== TASK TO CARRY OUT ==
Beneath this instruction is a listing. Transcribe from it only the stretch from the line with "- rewrite <- (take_drop (direct_part bl N)" through the line with "rewrite <- (take_drop e", both end lines included, exactly as written.

== TASK INPUTS ==
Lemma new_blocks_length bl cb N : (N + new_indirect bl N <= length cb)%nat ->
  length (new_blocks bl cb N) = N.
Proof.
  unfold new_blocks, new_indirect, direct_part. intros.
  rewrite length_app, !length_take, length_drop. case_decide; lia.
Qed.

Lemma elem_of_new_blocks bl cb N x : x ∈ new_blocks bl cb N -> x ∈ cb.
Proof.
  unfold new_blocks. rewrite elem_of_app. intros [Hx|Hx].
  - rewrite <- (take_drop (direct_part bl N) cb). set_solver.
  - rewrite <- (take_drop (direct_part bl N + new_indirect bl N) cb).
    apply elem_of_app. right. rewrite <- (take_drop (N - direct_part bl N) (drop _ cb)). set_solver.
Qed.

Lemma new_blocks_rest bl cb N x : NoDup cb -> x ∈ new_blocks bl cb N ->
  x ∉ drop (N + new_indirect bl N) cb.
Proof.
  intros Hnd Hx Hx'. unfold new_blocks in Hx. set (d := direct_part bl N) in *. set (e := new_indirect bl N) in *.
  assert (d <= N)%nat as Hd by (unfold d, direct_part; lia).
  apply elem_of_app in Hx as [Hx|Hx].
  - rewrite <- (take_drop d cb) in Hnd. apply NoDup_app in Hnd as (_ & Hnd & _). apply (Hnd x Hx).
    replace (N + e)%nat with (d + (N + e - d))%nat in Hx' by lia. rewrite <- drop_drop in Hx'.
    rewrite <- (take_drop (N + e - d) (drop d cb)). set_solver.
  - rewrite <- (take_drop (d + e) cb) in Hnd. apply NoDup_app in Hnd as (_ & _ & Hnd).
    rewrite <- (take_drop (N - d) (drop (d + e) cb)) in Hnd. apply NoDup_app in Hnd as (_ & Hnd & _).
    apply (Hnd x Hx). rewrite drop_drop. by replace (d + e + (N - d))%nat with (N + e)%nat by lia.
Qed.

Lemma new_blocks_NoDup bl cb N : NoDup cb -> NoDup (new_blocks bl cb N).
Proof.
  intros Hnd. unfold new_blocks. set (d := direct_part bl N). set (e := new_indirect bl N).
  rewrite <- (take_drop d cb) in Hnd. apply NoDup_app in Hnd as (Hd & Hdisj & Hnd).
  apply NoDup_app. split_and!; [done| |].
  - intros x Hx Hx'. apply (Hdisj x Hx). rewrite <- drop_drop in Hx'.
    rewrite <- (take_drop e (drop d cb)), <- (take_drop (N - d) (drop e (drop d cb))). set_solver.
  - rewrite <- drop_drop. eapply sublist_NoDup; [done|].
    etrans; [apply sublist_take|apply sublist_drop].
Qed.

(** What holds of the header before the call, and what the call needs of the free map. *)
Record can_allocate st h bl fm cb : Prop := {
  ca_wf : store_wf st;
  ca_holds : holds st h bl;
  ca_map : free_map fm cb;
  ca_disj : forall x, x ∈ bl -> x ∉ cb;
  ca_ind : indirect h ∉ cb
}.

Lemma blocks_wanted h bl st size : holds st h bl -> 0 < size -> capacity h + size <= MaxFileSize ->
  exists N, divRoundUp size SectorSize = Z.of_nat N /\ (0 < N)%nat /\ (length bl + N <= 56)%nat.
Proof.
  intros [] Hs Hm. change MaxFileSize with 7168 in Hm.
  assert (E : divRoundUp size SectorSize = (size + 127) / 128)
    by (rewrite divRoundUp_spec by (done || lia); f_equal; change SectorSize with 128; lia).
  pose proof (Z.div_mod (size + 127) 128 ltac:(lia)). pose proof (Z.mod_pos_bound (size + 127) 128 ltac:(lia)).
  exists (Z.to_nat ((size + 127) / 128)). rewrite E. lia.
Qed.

== RESPONSE ==
  - rewrite <- (take_drop (direct_part bl N) cb). set_solver.
  - rewrite <- (take_drop (direct_part bl N + new_indirect bl N) cb).
    apply elem_of_app. right. rewrite <- (take_drop (N - direct_part bl N) (drop _ cb)). set_solver.
Qed.

Lemma new_blocks_rest bl cb N x : NoDup cb -> x ∈ new_blocks bl cb N ->
  x ∉ drop (N + new_indirect bl N) cb.
Proof.
  intros Hnd Hx Hx'. unfold new_blocks in Hx. set (d := direct_part bl N) in *. set (e := new_indirect bl N) in *.
  assert (d <= N)%nat as Hd by (unfold d, direct_part; lia).
  apply elem_of_app in Hx as [Hx|Hx].
  - rewrite <- (take_drop d cb) in Hnd. apply NoDup_app in Hnd as (_ & Hnd & _). apply (Hnd x Hx).
    replace (N + e)%nat with (d + (N + e - d))%nat in Hx' by lia. rewrite <- drop_drop in Hx'.
    rewrite <- (take_drop (N + e - d) (drop d cb)). set_solver.
  - rewrite <- (take_drop (d + e) cb) in Hnd. apply NoDup_app in Hnd as (_ & _ & Hnd).
    rewrite <- (take_drop (N - d) (drop (d + e) cb)) in Hnd. apply NoDup_app in Hnd as (_ & Hnd & _).
    apply (Hnd x Hx). rewrite drop_drop. by replace (d + e + (N - d))%nat with (N + e)%nat by lia.
Qed.

Lemma new_blocks_NoDup bl cb N : NoDup cb -> NoDup (new_blocks bl cb N).
Proof.
  intros Hnd. unfold new_blocks. set (d := direct_part bl N). set (e := new_indirect bl N).
  rewrite <- (take_drop d cb) in Hnd. apply NoDup_app in Hnd as (Hd & Hdisj & Hnd).
  apply NoDup_app. split_and!; [done| |].
  - intros x Hx Hx'. apply (Hdisj x Hx). rewrite <- drop_drop in Hx'.
    rewrite <- (take_drop e (drop d cb)), <- (take_drop (N - d) (drop e (drop d cb))). set_solver.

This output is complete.